Spatiotemporal chromatin dynamics - A telltale of circadian epigenetic gene regulation

Abstract Over the course of evolution, nature has forced organisms under selection pressure to hardwire an internal time keeping device that defines 24 h of a daily cycle of physiological and behavioral rhythms, known as circadian rhythms. At the cellular level, the cycle is governed by significant fractions of transcriptomes, which are under the control of transcriptional and translational feedback loop of clock genes. Intriguingly, this feedback loop is regulated at multiple stratums such as at the transcriptional and translational levels, which direct a cell towards producing a robust rhythm by sustaining the repeated stoichiometry of protein products.
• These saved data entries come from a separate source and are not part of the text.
(** ** The time limit *)

Lemma overBudget_spec t :
  OthelloUI.overBudget t = true <-> (MAX_AI_TIME_PER_GAME < t)%Q.
Proof.
  unfold OthelloUI.overBudget. rewrite negb_true_iff.
  split.
  - intros H. apply Qnot_le_lt. intros Hle.
    apply Qle_bool_iff in Hle. congruence.
  - intros H. destruct (Qle_bool t MAX_AI_TIME_PER_GAME) eqn:E; [|done].
    apply Qle_bool_iff in E. exfalso. eapply Qlt_not_le; eauto.
Qed.

Lemma cellAt_map (f : Z -> Z) b r c :
  cellAt (map (map f) b) r c = f <$> cellAt b r c.
Proof.
  unfold cellAt. destruct ((r <? 0) || (c <? 0)); [done|].
  rewrite list_lookup_fmap.
  destruct (b !! Z.to_nat r) as [cells|]; simpl; [|done].
  apply list_lookup_fmap.
Qed.

(** C3.  When the time a player has used is checked in a running game and
    exceeds 10000 ms, the check reports the limit as exceeded, the game is
    over with the opponent as the winner, and every cell of the board that is
    not Blocked holds the opponent's colour (a Blocked cell stays
    Blocked). *)
Theorem checkTimeLimit_forfeit (st : state) (player : Z) (t : Q) :
  gameRunning st = true ->
  (MAX_AI_TIME_PER_GAME < t)%Q ->
  let out := OthelloUI.checkTimeLimit st player t in
  let st' := out.1.1 in
  out.1.2 = true
  /\ gameRunning st' = false /\ gameOver st' = true
  /\ res_winner <$> out.2 = Some (Some (otherPlayer player))
  /\ forall r c,
       cellAt (board st') r c =
       (fun v => if v =? BLOCKED then BLOCKED else otherPlayer player)
         <$> cellAt (board st) r c.
Proof.
  intros Hrun Ht. apply overBudget_spec in Ht.
  unfold OthelloUI.checkTimeLimit. rewrite Ht.
  unfold endGame. simpl. rewrite Hrun. simpl.
  repeat split.
  intros r c. unfold OthelloUI.forfeitBoard. rewrite cellAt_map.
  destruct (cellAt (board st) r c) as [v|]; simpl; [|done].
  f_equal. unfold OthelloUI.forfeitCell.
  destruct (Z.eqb_spec v BLOCKED); simpl; [done|].
  destruct (Z.eqb_spec v (otherPlayer player)); simpl; done.
Qed.

Lemma checkTimeLimit_forfeit_witness :
  let st := mkState [[BLACK; BLOCKED]; [EMPTY; WHITE]] 2 None BLACK true false in
  let out := OthelloUI.checkTimeLimit st BLACK 10001 in
  gameRunning st = true /\ (MAX_AI_TIME_PER_GAME < 10001)%Q
  /\ out.1.2 = true
  /\ cellAt (board out.1.1) 0 0 = Some WHITE
  /\ cellAt (board out.1.1) 0 1 = Some BLOCKED
  /\ cellAt (board out.1.1) 1 0 = Some WHITE.
Proof.
  intros st out. split; [reflexivity|]. split; [reflexivity|].
  destruct (checkTimeLimit_forfeit st BLACK 10001 eq_refl eq_refl)
    as (Hret & _ & _ & _ & Hcells).
  split; [exact Hret|]. split; [exact (Hcells 0 0)|].
  split; [exact (Hcells 0 1)|exact (Hcells 1 0)].
Defined.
Moreover, with the advent of state of the art paradigms, epigenetic regulation of circadian rhythms has been becoming more evident at present time. Light-induced recurring fluctuations in chromatin acetylation concurrent with the binding of RNA Pol II and integration of miRNAs monitor the chromatin modifiers or clock genes expression to drive temporal rhythmicity. Furthermore, CLOCK protein intrinsic histone acetyl transferase activity, the interaction of CLOCK-BMAL-1 with HAT enzymes, and the involvement of many histone deacetylases also maintain the rhythmic protein profile. Additionally, the critical role of the rhythmic methylation pattern of clock genes in battery of cancer and metabolic disorders also defines its importance. Therefore, in this review, we focused on accumulating all the present data available on epigenetics and circadian rhythms. Interestingly, we also gathered evidence from the available literature pinpointing towards the dynamic nature of chromatin architecture governed by long and short-range regulatory elements DNA contacts arising daily, that was thought to be steady otherwise.